• **Task to carry out**: Below are the entries; give again exactly the lines from the one mentioning "characters ([ascii]) are" through the one mentioning "EmptyString => -1", inclusive.

----

(** * squid-exporter: the cache-manager client ([collector/client.go])

    A shallow embedding of the client that fetches the [counters] and
    [service_times] reports from a squid cache manager, and the properties
    of its request encoder, line producer and line decoders.

    Go strings are byte sequences: they are modelled as [string], whose
    characters ([ascii]) are exactly the 256 byte values.  Go's [int] is
    modelled as [Z] (no index in this file comes near the 64-bit bounds). *)

From Stdlib Require Import ZArith List String Ascii Bool Lia.
From Stdlib Require Import Floats DecimalString.
Import ListNotations.

Local Open Scope string_scope.
Local Open Scope Z_scope.

(** ** Bytes and slices *)

Definition byte (n : nat) : ascii := ascii_of_nat n.

(** The line terminator, the carriage return and the CRLF pair. *)
Definition LF : string := String (byte 10) "".
Definition CR : string := String (byte 13) "".
Definition CRLF : string := CR ++ LF.
Definition TAB : string := String (byte 9) "".

Definition len (s : string) : Z := Z.of_nat (String.length s).

(** [s[lo:hi]] and [s[lo:]].  Go panics when the bounds are out of range;
    every use below is in range (see [Index_range]). *)
Definition slice (s : string) (lo hi : Z) : string :=
  substring (Z.to_nat lo) (Z.to_nat (hi - lo)) s.

Definition sliceFrom (s : string) (lo : Z) : string :=
  substring (Z.to_nat lo) (String.length s - Z.to_nat lo) s.

Fixpoint dropn (n : nat) (s : string) : string :=
  match n, s with
  | O, _ => s
  | S k, String _ s' => dropn k s'
  | S _, EmptyString => EmptyString
  end.

Definition rev_string (s : string) : string :=
  string_of_list_ascii (rev (list_ascii_of_string s)).

(** Whether the byte [c] occurs in [s]. *)
Fixpoint hasByte (c : ascii) (s : string) : bool :=
  match s with
  | EmptyString => false
  | String x s' => (x =? c)%char || hasByte c s'
  end.

(** ** Package [strings] of the Go standard library *)

Module strings.

(** [strings.Index]: byte index of the first instance of [substr] in
    [s], or [-1]. *)
Fixpoint Index (s substr : string) : Z :=
  if prefix substr s then 0
  else match s with
       | EmptyString => -1
       | String _ s' =>
           let i := Index s' substr in
           if i <? 0 then -1 else i + 1
       end.

(** [strings.HasSuffix]:
    [len(s) >= len(suffix) && s[len(s)-len(suffix):] == suffix]. *)
Definition HasSuffix (s suffix : string) : bool :=
  (len suffix <=? len s) && (sliceFrom s (len s - len suffix) =? suffix)%string.

(** The ASCII white space of [strings.TrimSpace]:
    ['\t'], ['\n'], ['\v'], ['\f'], ['\r'], [' ']. *)
Definition asciiSpace (c : ascii) : bool :=
  let n := nat_of_ascii c in
  ((9 <=? n) && (n <=? 13) || (n =? 32))%nat.

Definition bytes (l : list nat) : string :=
  string_of_list_ascii (map byte l).

(** UTF-8 encodings of the runes for which [unicode.IsSpace] holds:
    the ASCII ones, U+0085, U+00A0, U+1680, U+2000..U+200A, U+2028,
    U+2029, U+202F, U+205F, U+3000. *)
Definition spaceRunes : list string :=
  map bytes
    (List.app
       [ [9]; [10]; [11]; [12]; [13]; [32];
         [194; 133]; [194; 160]; [225; 154; 128] ]
       (List.app
          (map (fun k => [226; 128; 128 + k]) (seq 0 11))
          [ [226; 128; 168]; [226; 128; 169]; [226; 128; 175];
            [226; 129; 159]; [227; 128; 128] ]))%nat.

(** Width in bytes of the white-space rune [s] starts with, [0] when
    [s] does not start with one. *)
Definition leadingSpace (s : string) : nat :=
  match find (fun r => prefix r s) spaceRunes with
  | Some r => String.length r
  | None => 0
  end.

(** Width of the white-space rune [s] ends with ([s] is given
    reversed), [0] when there is none. *)
Definition trailingSpace (rs : string) : nat :=
  match find (fun r => prefix (rev_string r) rs) spaceRunes with
  | Some r => String.length r
  | None => 0
  end.

Fixpoint trimWith (width : string -> nat) (fuel : nat) (s : string) : string :=
  match fuel with
  | O => s
  | S fuel' =>
      match width s with
      | O => s
      | k => trimWith width fuel' (dropn k s)
      end
  end.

----

• **Expected answer**:
    characters ([ascii]) are exactly the 256 byte values.  Go's [int] is
    modelled as [Z] (no index in this file comes near the 64-bit bounds). *)

From Stdlib Require Import ZArith List String Ascii Bool Lia.
From Stdlib Require Import Floats DecimalString.
Import ListNotations.

Local Open Scope string_scope.
Local Open Scope Z_scope.

(** ** Bytes and slices *)

Definition byte (n : nat) : ascii := ascii_of_nat n.

(** The line terminator, the carriage return and the CRLF pair. *)
Definition LF : string := String (byte 10) "".
Definition CR : string := String (byte 13) "".
Definition CRLF : string := CR ++ LF.
Definition TAB : string := String (byte 9) "".

Definition len (s : string) : Z := Z.of_nat (String.length s).

(** [s[lo:hi]] and [s[lo:]].  Go panics when the bounds are out of range;
    every use below is in range (see [Index_range]). *)
Definition slice (s : string) (lo hi : Z) : string :=
  substring (Z.to_nat lo) (Z.to_nat (hi - lo)) s.

Definition sliceFrom (s : string) (lo : Z) : string :=
  substring (Z.to_nat lo) (String.length s - Z.to_nat lo) s.

Fixpoint dropn (n : nat) (s : string) : string :=
  match n, s with
  | O, _ => s
  | S k, String _ s' => dropn k s'
  | S _, EmptyString => EmptyString
  end.

Definition rev_string (s : string) : string :=
  string_of_list_ascii (rev (list_ascii_of_string s)).

(** Whether the byte [c] occurs in [s]. *)
Fixpoint hasByte (c : ascii) (s : string) : bool :=
  match s with
  | EmptyString => false
  | String x s' => (x =? c)%char || hasByte c s'
  end.

(** ** Package [strings] of the Go standard library *)

Module strings.

(** [strings.Index]: byte index of the first instance of [substr] in
    [s], or [-1]. *)
Fixpoint Index (s substr : string) : Z :=
  if prefix substr s then 0
  else match s with
       | EmptyString => -1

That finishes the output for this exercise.